Last year’s walkouts cost Deutsche Bahn some 200 million, according to estimates by the operator, which overall recorded a net loss for 2023 of 2.35 billion.

Germany has historically been among the countries in Europe where workers went on strike the least.

But since the end of 2022, the country has seen growing labour unrest, while real wages have fallen by four percent since the start of the war in Ukraine.

German airline Lufthansa is also locked in wage disputes with ground staff and cabin crew.

Several strikes have severely disrupted the group’s business in recent weeks and will weigh on first-quarter results, according to the group’s management.

Airport security staff have also staged several walkouts since January.

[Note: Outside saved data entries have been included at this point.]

(** * Project/utils/io.py: dataset discovery and target selection

    A shallow embedding of the three public helpers of the module,
    [find_csv], [load_dataset] and [guess_target_column], together with
    the private [_is_binary], and the properties of them that the
    specification states.

    Conventions of the embedding.
    - A Python [str] is a [string]; every character is read as the code
      point of the same number (0..255).
    - A Python exception is a value of [exn]; a call that may raise
      returns a [result].
    - The process environment is passed in: [os.getenv(k)] is an
      [option string] argument.
    - The file system [fs] gives, for a path, what [os.stat] answers on
      it; [pathlib.Path(p).exists()] is computed from that answer as
      pathlib does (Python 3.8 to 3.12, POSIX), so it answers true or
      false or raises [OSError]. Every call of it is logged, so that
      the order and number of the checks are visible.
    - A column is its dtype and its cells; a cell is a missing value, a
      [bool], an [int] or a [str]. A frame is the list of its labelled
      columns in column order; labels are strings and may repeat, in
      which case [df[col]] is a frame and not a column.
    - [safe_col], imported from [Project.utils.sanitize], and
      [pd.read_csv] are parameters. *)

From Stdlib Require Import ZArith Ascii String DecimalString Lia.
From Stdlib Require DecimalPos DecimalZ.
From stdpp Require Import base decidable option list strings gmap sets.

#[local] Set Warnings "-clear-no-such-hyp".

Local Open Scope string_scope.
Local Open Scope list_scope.
Local Open Scope nat_scope.

(** ** Python strings *)

Module PyStr.

(** [str.isspace] on one character: TAB..CR, FS..US, SPACE, NEL, NBSP. *)
Definition isspace (c : ascii) : bool :=
  let n := nat_of_ascii c in
  (((9 <=? n) && (n <=? 13)) || ((28 <=? n) && (n <=? 32))
   || (n =? 133) || (n =? 160))%nat.

Fixpoint lstrip (s : string) : string :=
  match s with
  | EmptyString => EmptyString
  | String c s' => if isspace c then lstrip s' else s
  end.

Fixpoint rstrip (s : string) : string :=
  match s with
  | EmptyString => EmptyString
  | String c s' =>
      match rstrip s' with
      | EmptyString => if isspace c then EmptyString else String c EmptyString
      | r => String c r
      end
  end.

(** [s.strip()] *)
Definition strip (s : string) : string := rstrip (lstrip s).

(** [str.lower] on one character: A..Z and the capital letters of the
    upper half (all of 192..222 but the multiplication sign 215). *)
Definition lower_char (c : ascii) : ascii :=
  let n := nat_of_ascii c in
  if (((65 <=? n) && (n <=? 90))
      || ((192 <=? n) && (n <=? 222) && negb (n =? 215)))%nat
  then ascii_of_nat (n + 32) else c.

(** [s.lower()] *)
Fixpoint lower (s : string) : string :=
  match s with
  | EmptyString => EmptyString
  | String c s' => String (lower_char c) (lower s')
  end.

(** [s.startswith(p)] *)
Definition startswith (s p : string) : bool := String.prefix p s.

(** [not s], the truth value of a string being false *)
Definition falsy (s : string) : bool := String.eqb s "".

(** [str(z)] for an int *)
Definition of_int (z : Z) : string := NilZero.string_of_int (Z.to_int z).

(** [str(b)] for a bool *)
Definition of_bool (b : bool) : string := if b then "True" else "False".

End PyStr.

(** ** Exceptions and results *)

Inductive exn : Type :=
| FileNotFoundError (msg : string)
| ValueError (msg : string)
| AttributeError (msg : string)
| KeyError (key : string)
| ParserError (msg : string)
| OSError (errno : Z).

Inductive result (A : Type) : Type :=
| Ok (a : A)
| Raise (e : exn).

Arguments Ok {A} a.
Arguments Raise {A} e.

(** Sequencing of calls that may raise. *)
Class Monad (M : Type -> Type) : Type := {
  ret : forall {A}, A -> M A;
  bind : forall {A B}, M A -> (A -> M B) -> M B
}.

Notation "x <- m ;; k" := (bind m (fun x => k))
  (at level 100, m at next level, right associativity).

#[global] Instance result_monad : Monad result := {
  ret _ a := Ok a;
  bind _ _ r f := match r with Ok a => f a | Raise e => Raise e end
}.

(** ** The file system

    What [os.stat] answers on a path: the path is there, or the call
    raises [OSError] with an error number, or it raises [ValueError]
    because the path cannot be encoded (an embedded null character). *)

Inductive stat_result : Type :=
| Found
| Failed (errno : Z)
| Unencodable.

Definition FileSystem : Type := string -> stat_result.

(** Error numbers, as Linux has them. [PermissionError] is [OSError]
    with [EACCES], [FileNotFoundError] from [os.stat] is [OSError] with
    [ENOENT]. *)
Definition ENOENT : Z := 2.
Definition EBADF : Z := 9.
Definition EACCES : Z := 13.
Definition ENOTDIR : Z := 20.
Definition ENAMETOOLONG : Z := 36.
Definition ELOOP : Z := 40.

(** [pathlib._ignore_error], on the error number *)
Definition _ignore_error (errno : Z) : bool :=
  existsb (Z.eqb errno) [ENOENT; ENOTDIR; EBADF; ELOOP].

(** What [pathlib.Path(p).exists()] does with the answer of [os.stat]:
    true when the path is there; false on an ignored error number and
    on [ValueError]; any other [OSError] is raised again. *)
Definition exists_answer (st : stat_result) : result bool :=
  match st with
  | Found => Ok true
  | Failed errno => if _ignore_error errno then Ok false else Raise (OSError errno)
  | Unencodable => Ok false
  end.

(** ** Calls that look at the file system

    A computation reads the file system [fs] and yields its result
    together with the paths it asked [fs] about, in the order of the
    calls. An exception ends the computation, keeping the log so far. *)

Definition IO (A : Type) : Type := FileSystem -> result A * list string.

#[global] Instance io_monad : Monad IO := {
  ret _ a := fun _ => (Ok a, []);
  bind _ _ m f := fun fs =>
    match m fs with
    | (Ok a, log) => let '(r, log') := f a fs in (r, (log ++ log')%list)
    | (Raise e, log) => (Raise e, log)
    end
}.

(** [raise e] *)
Definition raise {A} (e : exn) : IO A := fun _ => (Raise e, []).

(** [pathlib.Path(p).exists()] *)
Definition path_exists (p : string) : IO bool :=
  fun fs => (exists_answer (fs p), [p]).

(** The answer of one existence check. *)
Definition answer (fs : FileSystem) (p : string) : result bool :=
  exists_answer (fs p).

(** The outcome of a computation, and the checks it made. *)
Definition outcome {A} (m : IO A) (fs : FileSystem) : result A := fst (m fs).
Definition probes {A} (m : IO A) (fs : FileSystem) : list string := snd (m fs).

(** ** The part of pandas the module relies on *)

Module Pandas.

(** A cell of a column: a missing value ([None] or [NaN], what [isna]
    answers true on), a [bool], an [int] or a [str]. Floating-point
    cells other than [NaN] are not part of this model. *)
Inductive cell : Type :=
| NA
| VBool (b : bool)
| VInt (z : Z)
| VStr (s : string).

Inductive numpy_dtype : Type := np_bool | np_int64 | np_object.

Record Series : Type := mkSeries { dtype : numpy_dtype; values : list cell }.

(** A frame is the sequence of its columns, each with its label, in
    column order; pandas does not require the labels to be distinct. *)
Definition DataFrame : Type := list (string * Series).

Definition dtype_eqb (a b : numpy_dtype) : bool :=
  match a, b with
  | np_bool, np_bool | np_int64, np_int64 | np_object, np_object => true
  | _, _ => false
  end.

Definition isna (c : cell) : bool :=
  match c with NA => true | _ => false end.

(** [series.dropna()], on the values *)
Definition dropna (l : list cell) : list cell :=
  List.filter (fun c => negb (isna c)) l.

(** Equality of two cells as the hash table behind [unique] sees it:
    Python's [==], under which [True == 1] and [False == 0]. *)
Definition py_eqb (u v : cell) : bool :=
  match u, v with
  | NA, NA => true
  | VBool a, VBool b => Bool.eqb a b
  | VInt a, VInt b => Z.eqb a b
  | VBool a, VInt z | VInt z, VBool a => Z.eqb (Z.b2z a) z
  | VStr a, VStr b => String.eqb a b
  | _, _ => false
  end.

Fixpoint unique_from (seen l : list cell) : list cell :=
  match l with
  | [] => []
  | x :: l' =>
      if existsb (py_eqb x) seen then unique_from seen l'
      else x :: unique_from (x :: seen) l'
  end.

(** [.unique()]: the distinct values, each at its first occurrence *)
Definition unique (l : list cell) : list cell := unique_from [] l.

(** [str(v)] *)
Definition py_str (v : cell) : string :=
  match v with
  | NA => "nan"
  | VBool b => PyStr.of_bool b
  | VInt z => PyStr.of_int z
  | VStr s => s
  end.

(** [df.columns], as [list(df.columns)] gives it *)
Definition columns (df : DataFrame) : list string := map fst df.

(** [name in df.columns] *)
Definition has_column (df : DataFrame) (name : string) : bool :=
  existsb (String.eqb name) (columns df).

(** What [df[col]] evaluates to for a label of the frame: the column
    when one column bears the label, and the sub-frame of all the
    columns that bear it when several do. *)
Inductive item : Type :=
| ItemSeries (s : Series)
| ItemFrame (sub : DataFrame).

Definition getitem (df : DataFrame) (col : string) : option item :=
  match List.filter (fun kv => String.eqb (fst kv) col) df with
  | [] => None
  | [(_, s)] => Some (ItemSeries s)
  | sub => Some (ItemFrame sub)
  end.

(** [df.rename(columns={old: new})] *)
Definition rename_column (old new : string) (df : DataFrame) : DataFrame :=
  map (fun kv => if String.eqb (fst kv) old then (new, snd kv) else kv) df.

End Pandas.

Import Pandas.

(** ** The module *)

Section Io.

(** [REPO_ROOT], the resolved directory two levels above the module's. *)
Variable REPO_ROOT : string.

(** [Project.utils.sanitize.safe_col] *)
Variable safe_col : string -> string.

(** [pd.read_csv] on the files as they are on disk *)
Variable read_csv : string -> result DataFrame.

(** [str(REPO_ROOT / rel)] for a resolved, hence absolute, root: the
    root directory itself is the only one written with a final slash. *)
Definition joinpath (root rel : string) : string :=
  if String.eqb root "/" then String.append "/" rel
  else String.append root (String.append "/" rel).

Definition candidates : list string :=
  map (joinpath REPO_ROOT)
    [ "src/data/modeldata.csv";
      "src/data/modeldata_demo.csv";
      "Project/src/data/modeldata.csv";
      "Project/src/data/modeldata_demo.csv";
      "src/data/datasets/tabular/modeldata.csv";
      "src/data/datasets/tabular/modeldata_demo.csv" ].

Definition not_found_message : string :=
  "Could not locate dataset. Set CSV_PATH or place modeldata.csv under src/data/.".

(** The [for candidate in candidates] loop and the [raise] after it. *)
Fixpoint search (cands : list string) : IO string :=
  match cands with
  | [] => raise (FileNotFoundError not_found_message)
  | candidate :: rest =>
      found <- path_exists candidate ;;
      if found then ret candidate else search rest
  end.

(** [find_csv()], with [CSV_PATH] the value of [os.getenv("CSV_PATH")]. *)
Definition find_csv (CSV_PATH : option string) : IO string :=
  match CSV_PATH with
  | Some env =>
      hit <- (if PyStr.falsy env then ret false else path_exists env) ;;
      if hit then ret env else search candidates
  | None => search candidates
  end.

(** [load_dataset()] *)
Definition load_dataset (CSV_PATH : option string) : IO DataFrame :=
  path <- find_csv CSV_PATH ;;
  match read_csv path with
  | Raise e => raise e
  | Ok df =>
      if negb (has_column df "IsInsurable") && has_column df "SLA_Breached"
      then ret (rename_column "SLA_Breached" "IsInsurable" df)
      else ret df
  end.

Definition binary_words : gset string :=
  {[ "yes"; "no"; "true"; "false"; "0"; "1" ]}.

(** [_is_binary(series)] for a series *)
Definition _is_binary (series : Series) : bool :=
  if dtype_eqb (dtype series) np_bool then true
  else
    let values := unique (dropna (values series)) in
    if (length values =? 0)%nat then false
    else if (length values <=? 2)%nat then true
    else
      let lowered : gset string :=
        list_to_set
          (map (fun v => PyStr.lower (PyStr.strip (py_str v)))
             (List.filter
                (fun v => negb (String.eqb (PyStr.strip (py_str v)) ""))
                values)) in
      bool_decide (lowered ⊆ binary_words).

(** [_is_binary(df[col])] for a label [col] of the frame. Handed a
    sub-frame, [_is_binary] raises at its first line: a frame has no
    attribute [dtype], and when the label itself is [dtype] the
    attribute access yields the sub-frame, whose truth value raises. *)
Definition _is_binary_at (df : DataFrame) (col : string) : result bool :=
  match getitem df col with
  | None => Raise (KeyError col)
  | Some (ItemSeries series) => Ok (_is_binary series)
  | Some (ItemFrame _) =>
      if String.eqb col "dtype"
      then Raise (ValueError "The truth value of a DataFrame is ambiguous. Use a.empty, a.bool(), a.item(), a.any() or a.all().")
      else Raise (AttributeError "'DataFrame' object has no attribute 'dtype'")
  end.

(** [[col for col in cols if _is_binary(df[col])]] *)
Fixpoint binary_columns (df : DataFrame) (cols : list string)
  : result (list string) :=
  match cols with
  | [] => Ok []
  | col :: rest =>
      b <- _is_binary_at df col ;;
      tail <- binary_columns df rest ;;
      ret (if (b : bool) then col :: tail else tail)
  end.

(** The inner [_resolve(name)] of [guess_target_column]. *)
Definition _resolve (df : DataFrame) (name : option string) : option string :=
  match name with
  | None => None
  | Some name =>
      if PyStr.falsy name then None
      else
        let name_clean := PyStr.strip name in
        let variants := [name_clean; safe_col name_clean] in
        List.find (has_column df) variants
  end.

(** Truth value of an [Optional[str]], and [a or b] on two of them. *)
Definition truthy (o : option string) : bool :=
  match o with
  | Some s => negb (PyStr.falsy s)
  | None => false
  end.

Some politicians have called for Germany to put in place rules to restrict critical infrastructure like rail transport from industrial action.

But Chancellor Olaf Scholz has rejected the calls, arguing that “the right to strike is written in the constitution… and that is a democratic right for which unions and workers have fought”.

The strikes have piled growing pressure on the coalition government between Scholz’s Social Democrats, the Greens and the pro-business FDP, which has scored dismally in recent opinion polls.

The far-right AfD has been enjoying a boost in popularity amid the unrest with elections in three key former East German states due to take place later this year.